Thursday, January 21, 2010
You've got to say one thing about my home state of Massachusetts: we're unpredictable. When we voted for George McGovern, I was still too young to have cast a ballot, but I proudly slapped the bumper sticker on my notebook, "Don't blame me, I'm from Massachusetts." But Mass. was never the bastion of unquestioning liberalism that national pundits claimed. Even as McGovern was achieving his only victory there, at that same time Louise Day Hicks was running for mayor of Boston, demanding de facto segregation of the Boston public school system.
And she was a Democrat!
In 1972, she narrowly lost to a guy named Joe Moakley, which coincidentally rhymes with Coackley. So Massachusetts goes both ways (see: Marriage, gay) and typically will take the road less traveled (more accurately, the road not taken). We've been declaring independence since 1775. Back then (actually, December 1773), they staged the original Boston Tea Party, and the rest, as they say, is history. Robert Frost, who wrote that poetic declaration of independence, spent much of his childhood and early adult years living in Mass. before taking his poems and picket fences north to New Hampshire. Massachusetts is the home of high tech clusters and Kennedys, of funny accents and shoehorned, asymmetrical ballparks (where players occasionally wear bloody socks, Martha).
I have no idea what accounts for this independent streak, but it may have something to do with a healthy distrust of authority. We love being different and hate being told what to do - and we love getting indignant whenever anyone tries to tell us what to do. We throw hissy fits with the best of them, even at the police, and sometimes the police throw hissy fits right back (see Henry Lewis Gates vs. James Crowley). At least we don't boo Santa Claus like they do in Philly (but they did boo Tom Brady recently, which is almost as bad). When you grow up in the shadow of a zillion universities, every kid visits a rock in Plymouth celebrating people who were fleeing religious authority, or that spot where they threw the tea into the harbor, that's going to happen. This is the state, after all, where a group of women in the '60s wrote "Our Bodies Ourselves," and where, at the same time, the first Jewish Havurah was created (Havurat Shalom), and the era of the Independent Minyan began.

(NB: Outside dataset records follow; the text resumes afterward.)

Lemma run_ensures i l x :
  ensures (at_trace (take 4 (full_trace (known i l (pf_sha256 PIN) (pf_size PIN) x [] 0 0 0))) None [] [])
    (run env (rq_argv request) PIN) (λ status s, ∃ f, finished status f [] s).
Proof using Hlaw.
  unfold run. fold is_version. unfold run_inner.
  set (f4 := known i l (pf_sha256 PIN) (pf_size PIN) x [] 0 0 0).
  apply ensures_lift; [by stops 4%nat f4|]. intros [child keys] _.
  apply ensures_lift; [by stops 4%nat f4|]. intros _ _.
  apply ensures_lift; [by stops 4%nat f4|]. intros fd Hfd.
  assert (3 ≤ fd) as Hfd3.
  { apply (lw_dup Hlaw). unfold io in Hfd. destruct (te_dup env); simpl in Hfd; [by injection Hfd as ->|done]. }
  set (f5 := known i l (pf_sha256 PIN) (pf_size PIN) x keys fd 0 0).
  apply (ensures_append _ (take 5 (full_trace f5))); [done..|].
  apply ensures_lift; [by stops 5%nat f5|]. intros _ _.
  apply ensures_lift; [by stops 5%nat f5|]. intros pid Hpid.
  assert (0 < pid) as Hpid0.
  { apply (lw_spawn Hlaw). unfold io in Hpid. destruct (te_spawn env); simpl in Hpid; [by injection Hpid as ->|done]. }
  apply (ensures_append _ (take 6 (full_trace (launched i l x keys fd pid 0)))); [done..|].
  eapply ensures_bind.
  { destruct is_version eqn:Hv; [by apply version_ensures|by apply wait_ensures]. }
  intros [] s (status & f & Hf). pose proof Hf as (_ & _ & out & err & (_ & _ & _ & _ & Hn & _) & _).
  rewrite Hn. simpl. by exists f.
Qed.

Lemma honest_native k f native z : honest k f native → native = Some z → (0 <= z <= 255)%Z.
Proof.
  intros (_ & _ & _ & _ & -> & H7) Hz. case_decide; [|done]. injection Hz as <-. apply exit_bounds, H7. lia.
Qed.

Lemma refusal_range native : native_in_range native → (0 < refusal_status native <= 255)%Z.
Proof.
  intros Hn. unfold refusal_status. destruct native as [z|]; simpl; [|lia].
  specialize (Hn z eq_refl). unfold filtered. simpl.
  destruct (negb (z =? 0)%Z) eqn:E; simpl; [|lia]. apply negb_true_iff, Z.eqb_neq in E. lia.
Qed.

Lemma finished_raw status f last s : finished status f last s → raw_ok (fa_raw f).
Proof.
  intros (_ & (Hk & _ & _ & _ & _ & H7) & _). apply H7. rewrite length_full. destruct is_version; lia.
Qed.

Lemma finished_range status f last s : finished status f last s → (0 <= status <= 255)%Z.
Proof. intros Hf. pose proof (finished_raw _ _ _ _ Hf) as Hr. destruct Hf as (-> & _). by apply exit_bounds. Qed.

There are any number of reasons why Scott Brown won on Tuesday night. My point here isn't to debate the degree of anger Bay Staters felt over Health Care or Wall Street or Schilling-gate. Undoubtedly they all played a part. Nor do I echo the White House's claim that this is not, in some form, a repudiation of the President.
I'm simply saying that has much to do with people's basic distrust of any authority, something we've seen over the past several elections, and something we are seeing in religion as well as politics.

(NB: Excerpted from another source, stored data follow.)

(** What [check] reads before it collects. *)
Lemma check_header (read : string → result Art string) root raw saved run original status :
  (let? raw := read (root +:+ "/.ci-artifacts/observations/audit.json") in
   let? saved := report_decode (ar_bytes raw) in
   let? v := obs_field saved "run_path" in
   let? run := ok_or (as_str v) "RUN_PATH_INVALID" in
   let? original := read (run +:+ "/observation.json") in
   require (bool_decide (ar_bytes original = ar_bytes raw)) "PUBLISHED_OBSERVATION_MISMATCH" ;?
   let? v := obs_field saved "primary_status" in
   let? status := ok_or (filtered (λ s, s <=? 255) (as_u64 v)) "PRIMARY_STATUS_INVALID" in
   Ok (raw, saved, run, original, status)) = Ok (raw, saved, run, original, status) →
  read (root +:+ "/.ci-artifacts/observations/audit.json") = Ok raw ∧
  report_decode (ar_bytes raw) = Ok saved ∧ get "run_path" saved = Some (VString run) ∧
  read (run +:+ "/observation.json") = Ok original ∧ ar_bytes original = ar_bytes raw.
Proof.
  intros (a & Ha & Hh)%res_bind_Ok. apply res_bind_Ok in Hh as (sv & Hsv & Hh).
  apply res_bind_Ok in Hh as (v & Hv%obs_field_Ok & Hh).
  apply res_bind_Ok in Hh as (r & Hr%ok_or_Ok%as_str_Some & Hh). subst v.
  apply res_bind_Ok in Hh as (o & Ho & Hh). apply res_bind_require in Hh as [Hs%bool_decide_eq_true Hh].
  apply res_bind_Ok in Hh as (w & _ & Hh). apply res_bind_Ok in Hh as (st & _ & Hh). by simplify_eq.
Qed.

(** C21: the check of a published observation is what it claims: when it accepts a commit,
    the observation is the one that its run left, equal to what collecting that run gives
    now, and the run is that of a whole, passing audit of the clean head: no file of it
    unexplained, the audit tool built from the present sources, the scanner the pinned one
    and complete, its report under the committed policy and no worse than the accepted
    baseline, and every report in the repository the one the run left.  Both copies of
    the observation, every artifact, the policy, and the sources and tools of the build
    are, read again at the end, what they were. *)
Theorem checked_observation_is_a_passing_audit env read root commit runtime :
  check env read root commit runtime = Some (Ok tt) →
  ∃ run raw original saved current inv scanned policy pol,
    published_observation env read root commit runtime run raw original saved current ∧
    audited env root commit run inv scanned policy pol.
Proof.
  unfold check. destruct (let? raw := _ in _) as [[[[[raw saved] run] original] status]|e] eqn:Eh; [|done].
  destruct (collect env root run status None runtime) as [[current|e]|] eqn:Ec; [|done..]. intros Hv%(inj Some).
  apply res_bind_require in Hv as [Heq Hv]. apply res_bind_unit_any in Hv as [Hraw2 Hv].
  apply res_bind_unit_any in Hv as [Horig2 Hv]. apply require_all in Hv. rewrite !Forall_cons in Hv.
  destruct Hv as (Hcommit & Hclean & Hout & _).
  apply (tested _ _ (λ v, is_str v commit)) in Hcommit as (vc & Hvc & ->%is_str_true%as_str_Some).
  apply (tested _ _ (λ v, is_bool v true)) in Hclean as (vl & Hvl & ->%is_bool_true%as_bool_Some).
  apply (tested _ _ (λ v, is_str v "PASS")) in Hout as (vo & Hvo & ->%is_str_true%as_str_Some).
  pose proof (json_eqb_get_str_r _ _ _ _ Heq Hvc) as Hvc'. pose proof (json_eqb_get_bool _ _ _ _ Heq Hvl) as Hvl'.
  pose proof (json_eqb_get_str_r _ _ _ _ Heq Hvo) as Hvo'.
  pose proof Ec as Ec'. unfold collect in Ec.
  destruct (invocation env root run None) as [invoc|e]; [|done].
  destruct (collect_validation env root run status runtime) as [[r f]|] eqn:Ev; [|done].
  injection Ec as <-. apply observation_pass in Hvo' as (-> & -> & Hissues).
  apply observation_commit in Hvc'. apply observation_clean in Hvl'. cbn in Hvc', Hvl'.
  destruct (collect_validation_audited _ _ _ _ _ _ Ev Hissues Hvc' Hvl') as (scanned & policy & pol & Ha).
  apply check_header in Eh as (Hr1 & Hr2 & Hr3 & Hr4 & Hr5).
  eexists run, raw, original, saved, _, (fo_inventory f), scanned, policy, pol. split; [|exact Ha].
  by split; try (by eapply recheck_unchanged).
Qed.
End Capture.

(** A passing audit, with an accepted baseline, and the check of its observation. *)
Module AuditCaptureReference.
Import AuditPolicyReference.

Definition root : string := "/src".
Definition run : string := "/src/target/jankurai/audit-runs/run.abcd1234".
Definition runtime : string := "/tmp/runtime".
Definition commit : string := "0123456789abcdef0123456789abcdef01234567".

(** Documents are texts of one word; [documents] says what each holds. *)
Definition crates_of (documents : list (string * Json)) : PolicyCrates Z := {|
  f_is_finite := λ _, true;
  f_eqb := Z.eqb;
  f_eqb_trans := @f_eqb_trans _ AuditPolicyReference.crates;
  toml_from_str := @toml_from_str _ AuditPolicyReference.crates;
  json_tokens := λ b, match list_find (λ d, fst d = String.string_of_list_byte b) documents with
    | Some (_, (_, v)) => Ok (to_raw v)
    | None => Err "expected value"
    end;
  utf8_error := λ _, "invalid utf-8 sequence";
  sha256_hex := λ b, u64_to_string (blen b)
|}.
#[local] Instance tool_crates : ToolCrates Z := {|
  json_to_vec := λ _, [];
  base64_encode := λ b, String.string_of_list_byte b;
  base64_decode := λ s, Ok (String.list_byte_of_string s)
|}.

(** ** The record of a tool that completed *)

Definition tool_request (name : string) : Request := {|
  rq_candidate := "/usr/bin/jankurai"; rq_record := run +:+ "/" +:+ name +:+ ".tool.jsonl";
  rq_argv := if String.eqb name "doctor" then ["--version"] else native_argv run name |}.
Definition tool_facts : facts := {|
  fa_identity := id0; fa_ancestors := []; fa_sha256 := pf_sha256 PIN; fa_copied := pf_size PIN;
  fa_executable := id0; fa_keys := []; fa_fd := 3; fa_pid := 77; fa_raw := 0;
  fa_stdout := pf_version PIN ++ [newline]; fa_stderr := [] |}.
Definition tool_documents (name : string) : list (string * Json) :=
  imap (λ i e, (name +:+ u64_to_string (N.of_nat i), record_row (N.of_nat i) 1700 (fst e) (snd e)))
    (full_trace (tool_request name) tool_facts ++ [complete_event 0]).
Definition text_lines (l : list string) : string :=
  foldr (λ line s, line +:+ String line_feed s) "" l.
Definition tool_text (name : string) : string := text_lines (map fst (tool_documents name)).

The largest group of voters in Mass. is no longer Democratic or Republican, it is Independents. The largest group of Jews in this country is neither Conservative, not Orthodox nor Reform: they are unaffiliated.
We are seeing the growing phenomenon of de-centralization, as people move away from established groups and splinter off in many directions. In the Jewish world, there is a growing phenomenon of non-denominational, independent minyanim. Recent surveys of religion in America show that "unaffiliated" shows the biggest growth among religious groups. It no longer is advantageous to be the establishment or to run as the incumbent.
The problem with this is that as long as the predominant inclination is to "throw the bums out," no one will ever work to change the system from within. There is no incentive for Congress ever to work together on anything, because any successful collaborations will be seen as counterproductive to the parties main goal of achieving power, and that is best done from the outside, looking in.